The old mansion’s air-conditioning was no match for the humidity pressing on it from outside. The thunder was becoming continuous and omnidirectional; the ornamental pear tree outside the window heaved its branches as if somebody were climbing in it. Sweat was running on every part of Walter’s body not directly in contact with his clothes.
“It’s interesting to hear you suddenly defending young people,” he said, “since you’re normally so—”
“I’m defending your son ,” she said. “Who, in case you haven’t noticed, is not one of the brainless flipflop wearers. He’s considerably more interesting than—”
“I cannot believe you’ve been sending him drinking money! You know what it’s exactly like? It’s exactly like corporate welfare. All these supposedly free-market companies sucking on the tit of the federal government. ‘We need to shrink the government, we don’t want any regulations, we don’t want any taxes, but, oh, by the way—’ ”
“This isn’t sucking on tits , Walter,” Patty said with hatred.
“I was speaking metaphorically.”
“Well, I’m saying you picked an interesting metaphor.”
“Well, and I picked it carefully. All these companies pretending to be so grownup and free-market when they’re actually just big babies devouring the federal budget while everybody else starves. Fish and Wildlife has its budget cut year after year, another five percent every year. You go to their field offices, they’re ghost offices now. There’s no staff, there’s no money for land acquisition, no—”
“Oh the precious fish. The precious wildlife.”
“I CARE ABOUT THEM. Can you not understand that? Can you not respect that? If you can’t respect that, what are you even living with me for? Why don’t you just leave?”
“Because leaving is not the answer . My God, do you think I haven’t thought about it? Taking my great skills and work experience and great middle-aged body out on the open market? I actually think it’s wonderful what you’re doing for your warbler—”
“Bullshit.”
“So, OK, it’s not my personal thing, but—”

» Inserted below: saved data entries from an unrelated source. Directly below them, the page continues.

(** A list of two or more elements in which every two keys compare has no
    NaN key. *)
Lemma sorted_no_nan (R : float → float → bool) l :
  (∀ a b, R a b = true → is_nan a = false ∧ is_nan b = false) →
  StronglySorted (λ x y, R (key x) (key y) = true) l →
  (2 ≤ length l)%nat → no_nan key l.
Proof.
  intros HR Hs Hlen. destruct Hs as [|x l Hs Hx]; simpl in *; [lia|].
  destruct l as [|y l]; simpl in *; [lia|].
  apply Forall_cons. split.
  - apply Forall_cons in Hx as [Hxy _]. by destruct (HR _ _ Hxy).
  - eapply Forall_impl; [exact Hx|]. intros z Hz. by destruct (HR _ _ Hz).
Qed.
End sort_by_float_facts.

(** ** get_posts *)

Section get_posts_facts.
Context `{Runtime}.
Implicit Types (p : PostMetadata.t) (pf : PostFilter.t).

Lemma apply_loop_app fs f p :
  PostFilter.apply_loop (fs ++ [f]) p = PostFilter.apply_loop fs p && f p.
Proof.
  induction fs as [|g fs IH]; simpl.
  - by destruct (f p).
  - destruct (g p); simpl; [apply IH | done].
Qed.

Lemma apply_filters_add_if_given {B} (o : option B) gen pf p :
  PostFilter.apply_filters (Lablog.add_if_given o gen pf) p
  = PostFilter.apply_filters pf p && meets o (λ v, gen v p).
Proof.
  destruct o; simpl.
  - apply apply_loop_app.
  - by rewrite andb_true_r.
Qed.
(** * The x86 instruction decoder of Clock Signal

    A shallow embedding of [Decoder<model>::decode]
    (InstructionSets/x86/Decoder.cpp) together with the properties of the
    decoder that its description states: resumability across calls, byte
    accounting, model gating, group decoding through the ModRegRM byte,
    and the reset that follows every posted instruction.

    The decoder object becomes a record that is passed in and handed back;
    the [source] pointer and [end] become the list of bytes not yet read.
    A [return] from the middle of the function is the [Return] case of
    [Flow]; falling through to the next block is [Continue]. *)

From Stdlib Require Import ZArith List Bool Lia.
From Stdlib Require Import Strings.Byte.
Import ListNotations.
Open Scope Z_scope.

(** ** Enumerations

    Decoder.hpp and Instruction.hpp are not part of the sources at hand;
    the enumerations below list the members that Decoder.cpp names. *)

Module Model.

(** The processor generations, in the order in which the decoder is
    instantiated at the end of Decoder.cpp; [model < Model::i80186] and
    the like compare positions in this order. *)
Inductive t : Type := i8086 | i80186 | i80286 | i80386.

Definition rank (m : t) : Z :=
  match m with i8086 => 0 | i80186 => 1 | i80286 => 2 | i80386 => 3 end.

Definition ltb (a b : t) : bool := rank a <? rank b.

Definition neqb (a b : t) : bool := negb (rank a =? rank b).

End Model.

Module Phase.

Inductive t : Type :=
| Instruction
| InstructionPageF
| ModRegRM
| ScaleIndexBase
| DisplacementOrOperand
| ReadyToPost.

End Phase.

Module ModRegRMFormat.

Inductive t : Type :=
| MemReg_Reg
| Reg_MemReg
| MemRegTEST_to_IDIV
| SegReg
| MemRegROL_to_SAR
| MemRegINC_DEC
| MemRegINC_to_PUSH
| MemRegPOP
| MemRegMOV
| MemRegADD_to_CMP
| MemRegADC_to_CMP
| MemRegSLDT_to_VERW
| MemRegSGDT_to_LMSW.

End ModRegRMFormat.

Module Repetition.

Inductive t : Type := None | RepE | RepNE.

End Repetition.

Module Source.

Inductive t : Type :=
| None
| CS | DS | ES | SS
| eAX | eCX | eDX | eBX | eSP | eBP | eSI | eDI
| AH | CH | DH | BH
| Immediate | DirectAddress | Indirect.

End Source.

Module Operation.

“What is your thing? You don’t have a thing. You sit around doing nothing, nothing, nothing, nothing, every day, and it’s killing me. If you would actually go out and get a job, and earn an actual paycheck, or do something for another human being, instead of sitting in your room feeling sorry for yourself, you might feel less worthless, is what I’m saying.”
“Fine, but, honey, nobody wants to pay me a hundred eighty thousand a year to save the warblers. It’s nice work if you can get it. But I can’t get it. You want me to make Frappuccinos at Starbucks? You think eight hours a day at Starbucks is going to make me feel like I’m worth something?”

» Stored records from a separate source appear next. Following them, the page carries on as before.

(** X1. After [handleDeleteMedicine id] the id resolves to nothing, the
    catalog is the old one without the entries of this id, the others in
    their order (a catalog [before ++ m :: after] with the id on [m] only
    becomes [before ++ after]),
    every other id resolves as before, and the sales history is untouched,
    also the records that refer to the deleted id; deleting an id that does
    not resolve changes nothing. *)
Theorem delete_removes_medicine (id : string) (st : AppState) :
  let st' := App.handleDeleteMedicine id st in
  findMedicine id (medicines st') = None
  /\ (forall med, In med (medicines st') <->
                  In med (medicines st) /\ Medicine.id med <> id)
  /\ (forall id', id' <> id ->
                  findMedicine id' (medicines st') = findMedicine id' (medicines st))
  /\ sales st' = sales st
  /\ alerts st' = alerts st
  /\ (findMedicine id (medicines st) = None -> st' = st)
  /\ medicines st'
     = filter (fun med => negb (String.eqb (Medicine.id med) id)) (medicines st)
  /\ (forall before m after,
        medicines st = before ++ m :: after ->
        Medicine.id m = id ->
        findMedicine id before = None -> findMedicine id after = None ->
        medicines st' = before ++ after).
Proof.
  cbv zeta. unfold App.handleDeleteMedicine, setMedicines. cbn [medicines sales alerts].
  assert (Hin : forall med,
             In med (filter (fun med => negb (String.eqb (Medicine.id med) id))
                       (medicines st))
             <-> In med (medicines st) /\ Medicine.id med <> id).
  { intros med. rewrite filter_In, negb_true_iff, String.eqb_neq. tauto. }
  assert (Hkeep : forall l, findMedicine id l = None ->
                    filter (fun med => negb (String.eqb (Medicine.id med) id)) l = l).
  { intros l Hnone. apply filter_keeps_all.
    intros x Hx. rewrite negb_true_iff, String.eqb_neq.
    exact (proj1 (findMedicine_none id l) Hnone x Hx). }
  split; [| split; [exact Hin | split; [| split; [| split; [| split; [| split]]]]]];
    try reflexivity.
  - apply findMedicine_none. intros med Hmed. apply Hin in Hmed. tauto.
  - intros id' Hne. apply findMedicine_filter_other. exact Hne.
  - intros Hnone. rewrite (Hkeep _ Hnone). apply appState_eta.
  - intros before m after Hsplit Hid Hbefore Hafter.
    rewrite Hsplit, filter_app. cbn [filter].
    rewrite Hid, String.eqb_refl. cbn [negb].
    rewrite (Hkeep _ Hbefore), (Hkeep _ Hafter). reflexivity.
Qed.

(** X2. [handleUpdateMedicine id d] keeps the ids of the catalog, in their
    order; an id that resolved now resolves to the submitted data under the
    same id; every other id resolves as before; an id that does not resolve
    changes nothing; the sales history is untouched. *)
Theorem update_replaces_medicine (id : string) (d : MedicineData.t) (st : AppState) :
  let st' := App.handleUpdateMedicine id d st in
  map Medicine.id (medicines st') = map Medicine.id (medicines st)
  /\ (forall m, findMedicine id (medicines st) = Some m ->
                findMedicine id (medicines st') = Some (MedicineData.withId d id))
  /\ (forall id', id' <> id ->
                  findMedicine id' (medicines st') = findMedicine id' (medicines st))
  /\ (findMedicine id (medicines st) = None -> st' = st)
  /\ sales st' = sales st.
Proof.
  cbv zeta. unfold App.handleUpdateMedicine, setMedicines. cbn [medicines sales alerts].
  split; [| split; [| split; [| split]]]; try reflexivity.
  - rewrite map_map. apply map_ext. intros x.
    destruct (String.eqb (Medicine.id x) id) eqn:E; [| reflexivity].
    apply String.eqb_eq in E. symmetry. exact E.
  - intros m Hf. apply (findMedicine_update_same id d _ m Hf).
  - intros id' Hne. apply findMedicine_update_other. exact Hne.
  - intros Hnone.
    assert (Hmap : map (fun med => if String.eqb (Medicine.id med) id
                                   then MedicineData.withId d id else med)
                     (medicines st) = medicines st).
    { rewrite <- (map_id (medicines st)) at 2. apply map_ext_in.
      intros x Hx.
      assert (String.eqb (Medicine.id x) id = false) as ->; [| reflexivity].
      apply String.eqb_neq.
      exact (proj1 (findMedicine_none id (medicines st)) Hnone x Hx). }
    rewrite Hmap. apply appState_eta.
Qed.

(** X3. Of two edits of the same id the last one wins, and edits of two
    different ids commute. *)
Theorem update_last_wins (id id' : string) (d1 d2 : MedicineData.t) (st : AppState) :
  App.handleUpdateMedicine id d2 (App.handleUpdateMedicine id d1 st)
  = App.handleUpdateMedicine id d2 st
  /\ (id <> id' ->
      App.handleUpdateMedicine id d1 (App.handleUpdateMedicine id' d2 st)
      = App.handleUpdateMedicine id' d2 (App.handleUpdateMedicine id d1 st)).
Proof.
  unfold App.handleUpdateMedicine, setMedicines. cbn [medicines sales alerts].
  split.
  - f_equal. rewrite map_map. apply map_ext. intros x.
    destruct (String.eqb (Medicine.id x) id) eqn:E.
    + cbn [MedicineData.withId Medicine.id]. rewrite String.eqb_refl. reflexivity.
    + rewrite E. reflexivity.
  - intros Hne. f_equal. rewrite !map_map. apply map_ext. intros x.
    destruct (String.eqb (Medicine.id x) id) eqn:E;
      destruct (String.eqb (Medicine.id x) id') eqn:E';
      cbn [MedicineData.withId Medicine.id];
      rewrite ?E, ?E', ?String.eqb_refl; try reflexivity.
    + apply String.eqb_eq in E, E'. congruence.
    + assert (String.eqb id id' = false) as ->; [| reflexivity].
      apply String.eqb_neq. congruence.
    + assert (String.eqb id' id = false) as ->; [| reflexivity].
      apply String.eqb_neq. congruence.
Qed.

(** X4. [handleAddMedicine] puts the new medicine, under the id drawn by
    [generateId], behind the catalog: every id that resolved keeps its
    medicine, also when the drawn id is already taken, in which case the
    new medicine cannot be reached by its id; a drawn id that is new
    resolves to the new medicine. *)
Theorem add_appends_medicine (env : Env) (d : MedicineData.t) (st : AppState) :
  let st' := App.handleAddMedicine env d st in
  let newMedicine := MedicineData.withId d (Utils.generateId env) in
  medicines st' = medicines st ++ [newMedicine]
  /\ (forall id m, findMedicine id (medicines st) = Some m ->
                   findMedicine id (medicines st') = Some m)
  /\ (findMedicine (Utils.generateId env) (medicines st) = None ->
      findMedicine (Utils.generateId env) (medicines st') = Some newMedicine)
  /\ (forall id, id <> Utils.generateId env ->
                 findMedicine id (medicines st') = findMedicine id (medicines st))
  /\ sales st' = sales st.
Proof.
  cbv zeta. unfold App.handleAddMedicine, setMedicines. cbn [medicines sales alerts].
  split; [reflexivity |].
  split; [| split; [| split; [| reflexivity]]].
  - intros id m Hf. rewrite findMedicine_app, Hf. reflexivity.
  - intros Hf. rewrite findMedicine_app, Hf. unfold findMedicine. simpl.
    rewrite String.eqb_refl. reflexivity.
  - intros id Hne. rewrite findMedicine_app.
    destruct (findMedicine id (medicines st)); [reflexivity |].
    unfold findMedicine. simpl.
    assert (String.eqb (Utils.generateId env) id = false) as ->; [| reflexivity].
    apply String.eqb_neq. congruence.
Qed.

(** X5. Adding a medicine under an id that is new and then deleting this id
    gives back the page state as it was. *)
Theorem add_then_delete_round_trip (env : Env) (d : MedicineData.t) (st : AppState) :
  findMedicine (Utils.generateId env) (medicines st) = None ->
  App.handleDeleteMedicine (Utils.generateId env) (App.handleAddMedicine env d st) = st.
Proof.
  intros Hnone.
  unfold App.handleDeleteMedicine, App.handleAddMedicine, setMedicines.
  cbn [medicines sales alerts].
  rewrite filter_app. cbn [filter MedicineData.withId Medicine.id].
  rewrite String.eqb_refl. cbn [negb]. rewrite app_nil_r.
  rewrite filter_keeps_all; [apply appState_eta |].
  intros x Hx. rewrite negb_true_iff, String.eqb_neq.
  exact (proj1 (findMedicine_none _ (medicines st)) Hnone x Hx).
Qed.

End CatalogHandlers.

(** ** Sales, counts and units *)

Section SalesAndMetrics.
Context `{DateBuiltins}.

Lemma countIf_permutation {A : Type} (p : A -> bool) (l l' : list A) :
  Permutation l l' -> countIf p l = countIf p l'.
Proof.
  induction 1 as [| x l l' _ IH | x y l | l l' l'' _ IH1 _ IH2]; simpl.
  - reflexivity.
  - rewrite IH. reflexivity.
  - destruct (p x), (p y); reflexivity.
  - congruence.
Qed.

(** The two counts of [calculateMetrics] on a permuted catalog. *)
Lemma counts_permutation (env : Env) (ms ms' : list Medicine.t) (ss ss' : list Sale.t) :
  Permutation ms ms' ->
  let a := Utils.calculateMetrics env ms ss in
  let b := Utils.calculateMetrics env ms' ss' in
  DashboardMetrics.lowStockItems a = DashboardMetrics.lowStockItems b
  /\ DashboardMetrics.expiredItems a = DashboardMetrics.expiredItems b.
Proof.
  intros Hm. cbv zeta. unfold Utils.calculateMetrics.
  cbn [DashboardMetrics.lowStockItems DashboardMetrics.expiredItems].
  rewrite !length_filter_countIf.
  split; apply countIf_permutation; exact Hm.
Qed.

(** X6. The two counts of [calculateMetrics], [lowStockItems] and
    [expiredItems], depend neither on the order of the catalog nor on the
    sales history.  (The two sums are left out: the code adds them up in
    floating point, from left to right.) *)
Theorem calculateMetrics_counts_order_independent (env : Env)
    (ms ms' : list Medicine.t) (ss ss' : list Sale.t) :
  Permutation ms ms' ->
  let a := Utils.calculateMetrics env ms ss in
  let b := Utils.calculateMetrics env ms' ss' in
  DashboardMetrics.lowStockItems a = DashboardMetrics.lowStockItems b
  /\ DashboardMetrics.expiredItems a = DashboardMetrics.expiredItems b.
Proof.
  intros Hm. cbv zeta. unfold Utils.calculateMetrics.
  cbn [DashboardMetrics.lowStockItems DashboardMetrics.expiredItems].
  rewrite !length_filter_countIf.
  pose proof (countIf_permutation (lowAndNotExpired env) _ _ Hm) as Hlow.
  pose proof (countIf_permutation
                (fun med => Utils.isExpired env (Medicine.expiryDate med)) _ _ Hm)
    as Hexpired.
  split; [exact Hlow | exact Hexpired].
Qed.

Lemma decrementStock_absent (id : string) (q : Z) (ms : list Medicine.t) :
  ~ In id (map Medicine.id ms) -> App.decrementStock id q ms = ms.
Proof.
  intros Hnotin. unfold App.decrementStock.
  rewrite <- (map_id ms) at 2. apply map_ext_in. intros x Hx.
  destruct (String.eqb (Medicine.id x) id) eqn:E; [| reflexivity].
  apply String.eqb_eq in E. exfalso. apply Hnotin. rewrite <- E.
  apply in_map. exact Hx.
Qed.

(** With pairwise distinct ids, a sale takes the units sold out of the
    stock of the catalog. *)
Lemma unitsInStock_decrementStock (id : string) (q : Z) (ms : list Medicine.t)
    (m : Medicine.t) :
  NoDup (map Medicine.id ms) ->
  findMedicine id ms = Some m ->
  unitsInStock (App.decrementStock id q ms) = unitsInStock ms - q.
Proof.
  unfold findMedicine, unitsInStock.
  induction ms as [| x l IH]; intros Hnd Hf; [discriminate Hf |].
  inversion Hnd as [| ? ? Hnotin Hnd']; subst.
  cbn [find] in Hf. cbn [App.decrementStock map].
  destruct (String.eqb (Medicine.id x) id) eqn:E.
  - injection Hf as <-. apply String.eqb_eq in E. subst id.
    fold (App.decrementStock (Medicine.id x) q l).
    rewrite (decrementStock_absent _ q l Hnotin).
    cbn [sumZ Medicine.withQuantity Medicine.quantity]. lia.
  - fold (App.decrementStock id q l). cbn [sumZ].
    rewrite (IH Hnd' Hf). lia.
Qed.

Lemma countIf_decrementStock (p : Medicine.t -> bool) (id : string) (q : Z)
    (ms : list Medicine.t) :
  (forall med q', p (Medicine.withQuantity med q') = p med) ->
  countIf p (App.decrementStock id q ms) = countIf p ms.
Proof.
  intros Hp. unfold App.decrementStock.
  induction ms as [| x l IH]; simpl; [reflexivity |].
  destruct (String.eqb (Medicine.id x) id); rewrite ?Hp, IH; reflexivity.
Qed.

Lemma countIf_decrementStock_le (p : Medicine.t -> bool) (id : string) (q : Z)
    (ms : list Medicine.t) :
  (forall med, p med = true ->
               p (Medicine.withQuantity med (Medicine.quantity med - q)) = true) ->
  (countIf p ms <= countIf p (App.decrementStock id q ms))%nat.
Proof.
  intros Hp. unfold App.decrementStock.
  induction ms as [| x l IH]; simpl; [lia |].
  destruct (String.eqb (Medicine.id x) id).
  - destruct (p x) eqn:Hx.
    + rewrite (Hp x Hx). lia.
    + destruct (p (Medicine.withQuantity x (Medicine.quantity x - q))); lia.
  - destruct (p x); lia.
Qed.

“It might! If you would ever try it! Which you never have, in your entire life!”
“Oh, finally it comes out! Finally we’re getting somewhere!”
“I never should have let you stay home. That was the mistake. I don’t know why your parents never made you get a job, but—”

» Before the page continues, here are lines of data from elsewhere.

(** Truth value of what [__exit__] returned. *)
Definition truthy (v : value) : bool :=
  match v with
  | VNone => false
  | VBool v => v
  | VInt n => negb (n =? 0)
  | VStr s => negb (String.eqb s "")
  | VBytes bs => match bs with [] => false | _ => true end
  | VPath _ => true
  end.

(** ** Stream objects, the store and the trace *)

(** The interface of a binary stream object, over the type [H] of its
    states: each method takes the state to an outcome and a new state. *)
Class BinaryIO (H : Type) : Type := {
  io_read : pyobj -> H -> result value * H;
  io_write : pyobj -> H -> result value * H;
  io_close : H -> result value * H
}.

(** A method call on a stream object. *)
Inductive method_call : Type :=
| MRead (arg : pyobj)
| MWrite (arg : pyobj)
| MClose.

(** What the program does to the outside: a call of the builtin [open], or
    a method call on the stream [h]. *)
Inductive event : Type :=
| EvOpen (file mode : pyobj)
| EvCall (h : nat) (c : method_call).

(** The world: the states of the stream objects, and the calls made so
    far, oldest first. *)
Record World (H : Type) : Type := {
  store : list H;
  trace : list event
}.
Arguments store {H} _.
Arguments trace {H} _.

(** Computations: from a world to an outcome and a world.  A raised
    exception keeps the world as it was when it was raised. *)
Definition M (H A : Type) : Type := World H -> result A * World H.

Definition ret {H A} (a : A) : M H A := fun w => (Returns a, w).

Definition raise {H A} (e : exn) : M H A := fun w => (Raises e, w).

Definition bind {H A B} (m : M H A) (k : A -> M H B) : M H B :=
  fun w =>
    match m w with
    | (Returns a, w') => k a w'
    | (Raises e, w') => (Raises e, w')
    end.

(** A call that needs no world: its outcome, as a computation. *)
Definition lift {H A} (r : result A) : M H A := fun w => (r, w).

Declare Scope py_scope.
Delimit Scope py_scope with py.
Notation "x <- m ;; k" := (bind m (fun x => k))
  (at level 100, m at next level, right associativity) : py_scope.
Local Open Scope py_scope.

Section Runtime.

Context {H : Type} `{BinaryIO H}.

(** The builtin [open], as the environment answers it: the state of the
    new stream object, or the exception [open] raises. *)
Variable os_open : pyobj -> pyobj -> result H.

(** Whether the builtin [bytes] type has a [__bytes__] method, as it does
    from CPython 3.11 on. *)
Variable bytes_has_dunder : bool.

Definition dispatch (c : method_call) (st : H) : result value * H :=
  match c with
  | MRead arg => io_read arg st
  | MWrite arg => io_write arg st
  | MClose => io_close st
  end.

(** The world after the call [c] on the stream object [h] left it in the
    state [st']: that object is updated and the call is logged. *)
Definition called (h : nat) (c : method_call) (st' : H) (w : World H)
  : World H :=
  {| store := <[h := st']> (store w); trace := trace w ++ [EvCall h c] |}.

(** The method call [c] on the stream object [h].  A reference outside of
    the store does not arise from [py_open]. *)
Definition invoke (h : nat) (c : method_call) : M H value :=
  fun w =>
    match store w !! h with
    | Some st =>
        let '(r, st') := dispatch c st in (r, called h c st' w)
    | None => (Raises (SystemError "dangling stream reference"), w)
    end.

(** The world after [open(file, mode=mode)]: the call is logged, and the
    stream objects [new] are added to the store. *)
Definition opened (file mode : pyobj) (new : list H) (w : World H)
  : World H :=
  {| store := store w ++ new; trace := trace w ++ [EvOpen file mode] |}.

(** [open(file, mode=mode)]: a stream object is allocated when the
    environment returns one. *)
Definition py_open (file mode : pyobj) : M H pyobj :=
  fun w =>
    match os_open file mode with
    | Returns st =>
        (Returns (PyStream (length (store w))), opened file mode [st] w)
    | Raises e => (Raises e, opened file mode [] w)
    end.

(** The bound method [o.name] of a stream object, [name] one of [read],
    [write], [close]: only stream objects have them. *)
Definition getattr_method (o : pyobj) (name : string) : M H nat :=
  match o with
  | PyStream h => ret h
  | _ => raise (AttributeError name)
  end.

(** [hasattr(o, "__bytes__")]: a class that defines [__bytes__] has the
    attribute, and so have its instances; paths have it; [bytes] objects
    have it from CPython 3.11 on. *)
Definition hasattr___bytes__ (o : pyobj) : bool :=
  match o with
  | PyVal (VBytes _) => bytes_has_dunder
  | PyVal (VPath _) => true
  | PyVal _ => false
  | PyType c | PyInstance c _ =>
      match __bytes__ c with Some _ => true | None => false end
  | PyStream _ => false
  end.

(** [bytes(o)], as [write] calls it on an object that has [__bytes__]: the
    method is looked up on the type of [o] and must return a [bytes]
    object.  The bytes of a path are those of its string form.  An ordinary
    class has the attribute without its own type, [type], having the
    method, and is refused.
    The other cases are not reached by [write]: without the method an
    integer that fits into an index gives that many zero bytes, and a
    string or [None] is refused; the stream objects are taken to be refused
    as well, where [bytes] would iterate over them. *)
Definition py_bytes (o : pyobj) : result value :=
  match o with
  | PyVal (VBytes bs) => Returns (VBytes bs)
  | PyVal (VPath p) => Returns (VBytes (b p))
  | PyInstance c state =>
      match __bytes__ c with
      | Some render =>
          match render state with
          | Returns (VBytes bs) => Returns (VBytes bs)
          | Returns v =>
              Raises (TypeError
                        (String.append "__bytes__ returned non-bytes (type "
                           (String.append (type_name (PyVal v)) ")")))
          | Raises e => Raises e
          end
      | None => Raises (cannot_convert o)
      end
  | PyVal (VStr _) => Raises (TypeError "string argument without an encoding")
  | PyVal (VInt n) =>
      if negb (fits_ssize_t n) then Raises index_error
      else if n <? 0 then Raises (ValueError "negative count")
      else Returns (VBytes (repeat x00 (Z.to_nat n)))
  | PyVal (VBool v) => Returns (VBytes (if v then [x00] else []))
  | PyVal VNone | PyType _ | PyStream _ => Raises (cannot_convert o)
  end.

“ I had jobs! God damn it, Walter.” She tried to kick him and only by accident missed his knee. “I worked a whole horrible summer for my dad. And then you saw me at the U., you know I can do it. I worked two solid years there. Even when I was eight months’ pregnant, I was still going in.”
“You were hanging out with Treadwell and drinking coffee and watching game films. That’s not a job, Patty. That’s a favor from people who love you. First you worked for your dad, then you worked for your friends in the A.D.”
“And sixteen hours a day at home for twenty years? Unpaid? Does that not count? Was that just a ‘favor,’ too? Raising your kids? Working on your house?”